→ WHAT TO PRODUCE: When you output the entries, begin with the first line and end with the line containing "(threadId : string)", keeping each line exactly as it is.

→ DATA LISTING:
(** X11.  When only the read of the owner's record fails, the refresh stops
    and calls the callback with the error of the first read, which is none:
    the caller is told neither of an error nor of a record, and the provider
    is not asked. *)
Theorem refresh_owner_read_error_is_not_reported (config : Config) (env : Env)
    (threadId : string) (message : Val) (id : nat) (g : GroupData) (e : Err)
    (w : World) :
  kv_get_error env (requests w) = None ->
  parse_groups (kv w !! "groups") = Some g ->
  kv_get_error env (S (requests w)) = Some e ->
  updateGroupInfo config env threadId message (observe_info id) w =
    {| thrown := None; world := bump (bump w);
       events := [EvMemGet "groups"; EvMemGet "groups";
                  EvLog (LogError None); EvCallback id [ArgNull]] |}.
Proof.
  intros Hg Hp He. unfold updateGroupInfo, getGroupInfo.
  rewrite (getGroupData_read_ok _ _ g) by assumption.
  destruct (assoc_get threadId g);
    rewrite (getGroupData_read_error _ _ e) by assumption; reflexivity.
Qed.

Lemma refresh_owner_read_error_is_not_reported_witness :
  (kv_get_error env_second_read_fails (requests world_stored) = None
   /\ parse_groups (kv world_stored !! "groups") = Some [("T1", demo_record)]
   /\ kv_get_error env_second_read_fails (S (requests world_stored)) = Some "ETIMEDOUT")
  /\ updateGroupInfo demo_config env_second_read_fails "T1" (VStr "hi") (observe_info 1)
       world_stored =
       {| thrown := None; world := bump (bump world_stored);
          events := [EvMemGet "groups"; EvMemGet "groups";
                     EvLog (LogError None); EvCallback 1 [ArgNull]] |}.
Proof.
  split; [repeat split; reflexivity|].
  apply (refresh_owner_read_error_is_not_reported demo_config env_second_read_fails "T1"
           (VStr "hi") 1 [("T1", demo_record)] "ETIMEDOUT" world_stored
           eq_refl eq_refl eq_refl).
Defined.



(** ** All scores of a group *)

Lemma updateResults_run (env : Env) (asyncTimeout : Z) (members : Obj) (start : Z)
    (results id : nat) (m : string) (acc : list Val) (w : World) :
  results_of (deref w results) = acc ->
  let acc' := (acc ++ score_entries env (kv w) members (requests w) [m])%list in
  let success := (length acc' =? length (obj_keys members))%nat in
  getScore env m (fun err val =>
    updateResults env asyncTimeout (length (obj_keys members)) start results
      (observe_results id)
      (VObj [("name", obj_read m members); ("score", score_or_zero val)])) w
  = {| thrown := None;
       world := set_heap (insert results [("items", VArr acc')]) (bump w);
       events :=
         EvMemGet ("userscore_" ++ m)
         :: (if success || (asyncTimeout <=? clock env (S (requests w)) - start)
             then [EvCallback id (ArgBool success :: map arg_item acc')]
             else []) |}.
Proof.
  intros Hacc. cbv zeta. cbn [score_entries].
  unfold getScore, mem_get, request, deliver, updateResults, with_info, now, seq.
  change (deref (bump w) results) with (deref w results). rewrite Hacc.
  assert (Hval : (match kv_get_error env (requests w) with
                  | Some e => (Some e, None)
                  | None => (None, kv w !! ("userscore_" ++ m))
                  end).2
                 = match kv_get_error env (requests w) with
                   | Some _ => None
                   | None => kv w !! ("userscore_" ++ m)
                   end).
  { destruct (kv_get_error env (requests w)); reflexivity. }
  rewrite Hval. clear Hval.
  unfold modify, bind_out. cbn [thrown world events out_app].
  change (requests (set_heap _ (bump w))) with (S (requests w)).
  match goal with |- context [if ?c then observe_results _ _ _ else _] => destruct c end;
    reflexivity.
Qed.

Lemma getAllScores_loop_run (env : Env) (asyncTimeout : Z) (members : Obj) (start : Z)
    (results id : nat) (keys : list string) :
  obj_get "hasOwnProperty" members = None ->
  forall (acc : list Val) (w : World),
    results_of (deref w results) = acc ->
    let o := getAllScores_loop env asyncTimeout members start results
               (observe_results id) keys w in
    thrown o = None
    /\ kv (world o) = kv w
    /\ events o = score_events env asyncTimeout members start id (kv w) (requests w) acc keys.
Proof.
  intros Hown. induction keys as [|m rest IH]; intros acc w Hacc; cbv zeta.
  - repeat split.
  - cbn [getAllScores_loop score_events]. rewrite Hown. unfold seq.
    rewrite (updateResults_run env asyncTimeout members start results id m acc w Hacc).
    cbv zeta.
    set (acc' := (acc ++ score_entries env (kv w) members (requests w) [m])%list).
    set (w1 := set_heap (insert results [("items", VArr acc')]) (bump w)).
    assert (H1 : results_of (deref w1 results) = acc').
    { unfold w1, deref. cbn. rewrite lookup_insert_eq. reflexivity. }
    destruct (IH acc' w1 H1) as (Ht & Hk & He).
    unfold bind_out. cbn [thrown world events]. unfold out_app. cbn [thrown world events].
    rewrite Ht, He, Hk. repeat split.
Qed.

Lemma insert_index_length (k : Z * string) (l : list (Z * string)) :
  length (insert_index k l) = S (length l).
Proof.
  induction l as [|k' l IH]; cbn; [reflexivity|].
  destruct (fst k <=? fst k'); cbn; [reflexivity | now rewrite IH].
Qed.

Lemma for_in_keys_length (o : Obj) : length (for_in_keys o) = length (obj_keys o).
Proof.
  unfold for_in_keys, for_in_order. rewrite length_app, length_map.
  induction (obj_keys o) as [|k ks IH]; cbn; [reflexivity|].
  destruct (array_index k); cbn; [rewrite insert_index_length; cbn|]; lia.
Qed.

Section Scores.

Variable env : Env.
Variable asyncTimeout : Z.
Variable members : Obj.
Variable start : Z.
Variable id : nat.
Variable store : gmap string Blob.

Local Abbreviation total := (length (obj_keys members)).
Local Abbreviation events_from := (score_events env asyncTimeout members start id store).
Local Abbreviation entries_from := (score_entries env store members).

Lemma score_entries_length (keys : list string) (n : nat) :
  length (entries_from n keys) = length keys.
Proof.
  revert n. induction keys as [|m rest IH]; intros n; cbn; [reflexivity|].
  now rewrite IH.
Qed.

Lemma score_events_in_time :
  (forall n, clock env n - start < asyncTimeout) ->
  forall (keys : list string) (acc : list Val) (n : nat),
    (length acc + length keys)%nat = total ->
    events_from n acc keys
    = (score_reads keys
       ++ match keys with
          | [] => []
          | _ => [EvCallback id
                    (ArgBool true :: map arg_item (acc ++ entries_from n keys))]
          end)%list.
Proof.
  intros Hclock. induction keys as [|m rest IH]; intros acc n Hlen; [reflexivity|].
  cbn [score_events score_reads map score_entries]. cbv zeta.
  rewrite length_app. cbn [length] in *.
  assert (Hlate : (asyncTimeout <=? clock env (S n) - start) = false).
  { apply Z.leb_gt, Hclock. }
  rewrite Hlate, orb_false_r.
  destruct rest as [|m' rest'].
  - cbn [length] in Hlen.
    replace ((length acc + 1)%nat =? total)%nat with true
      by (symmetry; apply Nat.eqb_eq; lia).
    reflexivity.
  - replace ((length acc + 1)%nat =? total)%nat with false
      by (symmetry; apply Nat.eqb_neq; cbn [length] in Hlen; lia).
    rewrite IH by (rewrite length_app; cbn [length] in *; lia).
    cbn [score_reads map app score_entries].
    rewrite <- app_assoc. reflexivity.
Qed.


Lemma score_events_timed_out (n0 : nat) :
  (forall k, (n0 < k)%nat -> asyncTimeout <= clock env k - start) ->
  forall (keys : list string) (acc : list Val) (n : nat),
    (n0 <= n)%nat ->
    List.filter is_callback (events_from n acc keys)
    = map (fun k =>
             EvCallback id
               (ArgBool ((length acc + k)%nat =? total)%nat
                :: map arg_item (acc ++ firstn k (entries_from n keys))))
          (List.seq 1 (length keys)).
Proof.
  intros Hclock. induction keys as [|m rest IH]; intros acc n Hn; [reflexivity|].
  cbn [score_events score_entries length List.seq map]. cbv zeta.
  assert (Hlate : (asyncTimeout <=? clock env (S n) - start) = true).
  { apply Z.leb_le, Hclock. lia. }
  rewrite Hlate, orb_true_r.
  cbn [app List.filter is_callback]. rewrite length_app. cbn [length firstn].
  f_equal. rewrite IH by lia. rewrite <- (seq_shift (length rest) 1), map_map.
  apply map_ext. intros k. rewrite length_app. cbn [length firstn].
  rewrite <- app_assoc. cbn [app].
  replace (length acc + 1 + k)%nat with (length acc + S k)%nat by lia.
  reflexivity.
Qed.

Lemma score_events_last_call :
  forall (keys : list string) (acc : list Val) (n : nat),
    (length acc + length keys)%nat = total ->
    keys <> [] ->
    exists pre,
      events_from n acc keys
      = (pre ++ [EvCallback id
                   (ArgBool true :: map arg_item (acc ++ entries_from n keys))])%list
      /\ Forall (early id) pre.
Proof.
  induction keys as [|m rest IH]; intros acc n Hlen Hne; [congruence|].
  cbn [score_events score_entries]. cbv zeta.
  rewrite length_app. cbn [length] in *.
  destruct rest as [|m' rest'].
  - replace ((length acc + 1)%nat =? total)%nat with true
      by (symmetry; apply Nat.eqb_eq; cbn [length] in Hlen; lia).
    exists [EvMemGet ("userscore_" ++ m)]. split; [reflexivity|].
    repeat constructor.
  - replace ((length acc + 1)%nat =? total)%nat with false
      by (symmetry; apply Nat.eqb_neq; cbn [length] in Hlen; lia).
    match goal with
    | |- context [(acc ++ [?e])%list] =>
        destruct (IH (acc ++ [e])%list (S n)) as (pre & E & Hpre)
    end.
    { rewrite length_app. cbn [length] in *. lia. }
    { discriminate. }
    rewrite E. rewrite <- (app_assoc acc). cbn [app orb].
    destruct (asyncTimeout <=? clock env (S n) - start).
    + eexists (_ :: _ :: pre). split; [reflexivity|].
      repeat constructor; assumption.
    + eexists (_ :: pre). split; [reflexivity|].
      repeat constructor; assumption.
Qed.

End Scores.

Lemma getAllScores_run (env : Env) (asyncTimeout : Z) (groupInfo : Obj) (id : nat)
    (w : World) :
  let members := enumerable (obj_read "names" groupInfo) in
  obj_get "hasOwnProperty" members = None ->
  let o := getAllScores env asyncTimeout groupInfo (observe_results id) w in
  thrown o = None
  /\ kv (world o) = kv w
  /\ events o = score_events env asyncTimeout members (clock env (requests w)) id
                  (kv w) (requests w) [] (for_in_keys members).
Proof.
  cbv zeta. intros Hown. unfold getAllScores, alloc, now. cbv zeta.
  set (members := enumerable (obj_read "names" groupInfo)).
  set (l := fresh (dom (heap w))).
  set (w0 := set_heap (insert l [("items", VArr [])]) w).
  assert (H0 : results_of (deref w0 l) = []).
  { unfold w0, deref. cbn. rewrite lookup_insert_eq. reflexivity. }
  exact (getAllScores_loop_run env asyncTimeout members (clock env (requests w0)) l id
           (for_in_keys members) Hown [] w0 H0).
Qed.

→ THE ANSWER:
(** X11.  When only the read of the owner's record fails, the refresh stops
    and calls the callback with the error of the first read, which is none:
    the caller is told neither of an error nor of a record, and the provider
    is not asked. *)
Theorem refresh_owner_read_error_is_not_reported (config : Config) (env : Env)
    (threadId : string) (message : Val) (id : nat) (g : GroupData) (e : Err)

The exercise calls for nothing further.